Almost 40 years ago, a filler in Reader's Digest turned out to be a source of inspiration for me and my future family. A father told a story about his family:
"Every year my wife and I would save money to remodel the bathroom and every year we would use the money to go on a ski vacation with our children instead. The bathroom never did get remodeled.
"Recently, our oldest son went away to college," he continued. "In one of his first letters home, he wrote. 'Now that I'm away from all of you, I realize how much I love and miss you. I have great memories of when we were kids
and all the things we did together. But the best memories of all are of the ski vacations we took together.'
"That made it all worth it," the father wrote. "Somehow I can't imagine his writing home and saying, 'My best memory is what a great bathroom we had!'"
I was in my mid-teens when I read that story and it made a lasting impression on me. When I met my future husband, I told him the story and, although I didn't
know it at the time, it stuck with him, too.
It was important to us to spend a lot of time with our three children from the time they were small. My husband's job required long hours away from home, commuting to and from his office, spending 12 to 14 hours at work and traveling to Kansas, California, and many other parts of the country.
"Sometimes I feel like a divorced father," he would complain. "I only get to see my kids on weekends."
But he made the most of those weekends.
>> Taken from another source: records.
(** X17.  When the process ends before the timer, after some output
    and nothing else, the subscription is fulfilled at that instant
    with the output less the white space around it, or with
    [No messages] when nothing is left; what the process does later
    counts for nothing. *)
Theorem subscribe_closed_early (url : string) (stream : nats_stream)
        (args : SubscribeArgs) (early later : list (Z * proc_event))
        (t : Z) (code : option Z)
        (Hevents : stream (subscribe_argv url args)
                   = (early ++ (t, CloseEv code) :: later)%list)
        (Hout : forallb is_output early = true)
        (Htime : forallb (fun ev => fst ev
                                    <? setTimeout_delay (num_or (sub_timeout args) 5000))
                         early = true)
        (Ht : t < setTimeout_delay (num_or (sub_timeout args) 5000)) :
  subscribe url stream args
  = {| settled_at := t;
       outcome := inl (str_or (trim (output_of early)) "No messages") |}.
Proof.
  unfold subscribe. rewrite Hevents.
  now rewrite (subscribe_settle_closed _ early t code later "" Hout Htime Ht).
Qed.

Lemma subscribe_closed_early_witness :
  subscribe Sample.url
    (fun _ => [(10, StdoutData " one "); (30, CloseEv (Some 0)); (40, StdoutData "two")])
    {| sub_subject := "events"; sub_count := 1; sub_timeout := 100 |}
  = {| settled_at := 30; outcome := inl "one" |}.
Proof.
  apply (subscribe_closed_early Sample.url
           (fun _ => [(10, StdoutData " one "); (30, CloseEv (Some 0));
                      (40, StdoutData "two")])
           {| sub_subject := "events"; sub_count := 1; sub_timeout := 100 |}
           [(10, StdoutData " one ")] [(40, StdoutData "two")] 30 (Some 0));
    reflexivity.
Defined.

(** A process that prints a no-break space (C2 A0) and ends: nothing is
    left of the output, and the subscription answers [No messages]. *)
Example subscribe_closed_after_nbsp :
  subscribe Sample.url
    (fun _ => [(10, StdoutData (String (ascii_of_nat 194) (String (ascii_of_nat 160) "")));
               (30, CloseEv (Some 0))])
    {| sub_subject := "events"; sub_count := 1; sub_timeout := 100 |}
  = {| settled_at := 30; outcome := inl "No messages" |}.
Proof. reflexivity. Qed.

End Subscriptions.

(** ** The agent tools of the bus server *)

Section BusTools.

Import Nats Reading.

(** X18.  A direct message is published on the subject on which its
    addressee, and no agent of another id, checks for direct messages,
    and never on the subject of the broadcasts; a broadcast is
    published on the subject on which every agent checks for
    broadcasts. *)
Theorem subjects_agree (url : string) (cli : nats_cli) (now : Z)
        (dm : AgentDMArgs) (bc : AgentBroadcastArgs) (receiver : AgentCheckMessagesArgs) :
  let inbox := subscribe_argv url (fst (check_subscriptions receiver)) in
  let common := subscribe_argv url (snd (check_subscriptions receiver)) in
  exists dm_argv bc_argv,
    snd (agentDM url cli now dm) = [dm_argv]
    /\ snd (agentBroadcast url cli now bc) = [bc_argv]
    /\ (subject_of dm_argv = subject_of inbox <-> dm_to dm = cm_agent_id receiver)
    /\ subject_of dm_argv <> subject_of common
    /\ subject_of bc_argv = subject_of common
    /\ subject_of bc_argv <> subject_of inbox.
Proof.
  intros inbox common.
  unfold agentDM, agentBroadcast, bind_publish, publish, runNatsCommand.
  cbn [pub_headers pub_subject pub_message].
  do 2 eexists.
  split; [destruct (run_end _) as [[[|c|c]|]|err]; reflexivity|].
  split; [destruct (run_end _) as [[[|c|c]|]|err]; reflexivity|].
  unfold subject_of, inbox, common. simpl.
  split; [|split; [|split]]; try discriminate; try reflexivity.
  split.
  - intro H. now injection H.
  - now intros ->.
Qed.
When he left the house on Saturday mornings to go shopping or to visit his mother, he wasn't alone. A small figure would be clinging to his hand as he walked down the driveway.
After attending church services on Sunday, the children would play with their friends for a while and then come in at noon for a long, leisurely Sunday dinner. Their friends couldn't understand how it could take them two hours or longer to eat a meal. But, since we couldn't always be together for weeknight suppers, this was a time for the five of us to slow the pace of the previous week, catch up with each other's news, discuss any problems, and make decisions and plans for the future.
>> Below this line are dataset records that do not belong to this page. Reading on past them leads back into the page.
(** Ann logs in through the router five seconds after signing up, and
    asks for her profile with the token she got. *)
Lemma router_login_token_is_refused_by_the_stateful_gateway_witness :
  let w := advance 5000 ann_store in
  let t := JWT (Claims (VInt 1) None 1005 605805) "k3y-from-env" in
  exists user r,
    run (AuthController.loginUser sample_env
           (credentials "ann@example.com" "pw123456")) w
    = (inr (AuthController.logged_in user t), w)
    /\ run (Server.authenticateToken sample_env (with_bearer t ∅)) w
       = (inr (Rejected r), w)
    /\ status r = 403.
Proof.
  intros w t.
  apply (router_login_token_is_refused_by_the_stateful_gateway sample_env
           (credentials "ann@example.com" "pw123456") (with_bearer t ∅)
           "ann@example.com" "pw123456"
           (default ∅ (head (users w))) [] w).
  - repeat split; try reflexivity; discriminate.
  - reflexivity.
  - reflexivity.
  - repeat constructor. eexists. split; vm_compute; reflexivity.
  - vm_compute. reflexivity.
  - vm_compute. reflexivity.
  - vm_compute. reflexivity.
  - repeat constructor. eexists. split; vm_compute; reflexivity.
  - vm_compute. reflexivity.
Defined.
Sometimes after dinner we would visit friends and relatives or take long drives into the country, causing my son, after a few years of looking at the trees, mountains, and farms, to declare, "When I grow up I'm going to be a research scientist and find a cure for Sunday rides!"
Vacations were mostly day trips around our home state when the children were very small. As they got older and we bought the typical suburban station wagon, our trips expanded. Together we huffed and puffed up cross-country ski trails and spent many summer days among the breathtaking rides and carnival music of a nearby amusement park.
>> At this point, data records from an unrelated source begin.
(** * LearnCheck: adaptive question generation

  A shallow embedding of the question-generation slice of the LearnCheck
  backend and frontend:

  - [backend/src/routes/llm.js]: request validation, adaptive difficulty,
    cache key, response normalisation, fallback questions and the
    [POST /generate-questions] handler;
  - [backend/src/services/cache.js]: the Redis pass-through cache;
  - [frontend/src/lib/api.ts] ([apiService.generateQuestions]) and
    [frontend/src/components/Timer.tsx] ([handleTryAgain], the score
    and the navigation of the quiz page);
  - the tutorial and user routes of the backend with the Dicoding
    service and the mock Dicoding API behind them, the browser storage
    of the widget ([frontend/src/lib/storage.ts]) and its assessment
    hook.

  Conventions.  A JavaScript string is modelled by the string of its
  UTF-8 bytes, which is what [Buffer.from] produces; its [length], which
  JavaScript counts in UTF-16 code units, is [string_length].  For ASCII
  text the bytes, the code units and the characters are the same.  JSON
  numbers are integers, as [Z]; their decimal text is what a template
  literal prints.  A property that is [undefined] is [None]; [null] is
  the value [JNull].  Calls to the logger have no effect on what a
  function returns and are left out.  Two libraries that are not part of
  the repository read strings as numbers, Joi and the JavaScript engine:
  what they read is a parameter of the model ([Joi.Coercion] and the
  [toInteger] of the environment). *)

From Stdlib Require Import ZArith QArith Qround String Ascii List Lia Bool.
From stdpp Require Import base strings pretty list gmap.

Set Warnings "-register-all".

Local Open Scope list_scope.
Local Open Scope Z_scope.

(* ===================================================================== *)
(** ** JavaScript values and exceptions *)
(* ===================================================================== *)

Module Js.

(** A parsed JSON value.  An object is its list of properties, in
    insertion order; a property is read with [obj_get], which returns
    the first binding of the key. *)
Inductive jsval : Type :=
| JNull
| JBool (b : bool)
| JNum (n : Z)
| JStr (s : string)
| JArr (items : list jsval)
| JObj (fields : list (string * jsval)).

(** A thrown [Error] object; only its message is observed. *)
Record Error : Type := mkError { message : string }.

(** The outcome of running a piece of JavaScript: it returns a value or
    throws.  A rejected promise that is [await]ed inside a [try] block
    is a [Throw] as well. *)
Inductive result (A : Type) : Type :=
| Ok (a : A)
| Throw (e : Error).
Arguments Ok {A} a.
Arguments Throw {A} e.

Definition bind {A B} (m : result A) (k : A -> result B) : result B :=
  match m with
  | Ok a => k a
  | Throw e => Throw e
  end.

(** [try { body } catch (error) { handler }] *)
Definition try_catch {A} (body : result A) (handler : Error -> result A)
  : result A :=
  match body with
  | Ok a => Ok a
  | Throw e => handler e
  end.

Definition TypeError : Error := mkError "TypeError".

(** ToBoolean. *)
Definition truthy (v : jsval) : bool :=
  match v with
  | JNull => false
  | JBool b => b
  | JNum n => negb (n =? 0)
  | JStr s => negb (String.eqb s "")
  | JArr _ => true
  | JObj _ => true
  end.

(** ToBoolean of a possibly [undefined] value. *)
Definition truthy_opt (o : option jsval) : bool :=
  match o with
  | Some v => truthy v
  | None => false
  end.

(** [a || b] where [a] may be [undefined]. *)
Definition or_else (o : option jsval) (d : jsval) : jsval :=
  match o with
  | Some v => if truthy v then v else d
  | None => d
  end.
The family outings and trips continued with a few Mom-and-Dad-only vacations in between, until the children reached what my daughter calls "the rotten teenage years." Like most of their peers, they could barely tolerate living in the same house with us, much less actually be seen getting in the car and going somewhere with us.
As each child edged toward the age of 18 and rejoined the human race, the old question began to pop up.
"Where are you two going on vacation this year? I'd like to go."
All in their early 30s now, busy with careers and in their own early stages of marriage and parenthood, they still travel with us occasionally.
We know that increasingly Mom-and-Dad-only trips will be the norm. But we know too that, like the young man in the Reader's Digest story, some of their best memories will be of vacations together.
Parents: To submit a first-person essay on your own parenting solutions, send an e-mail to firstname.lastname@example.org, or write to Parenting, The Christian Science Monitor, One Norway Street, Boston, MA 02115.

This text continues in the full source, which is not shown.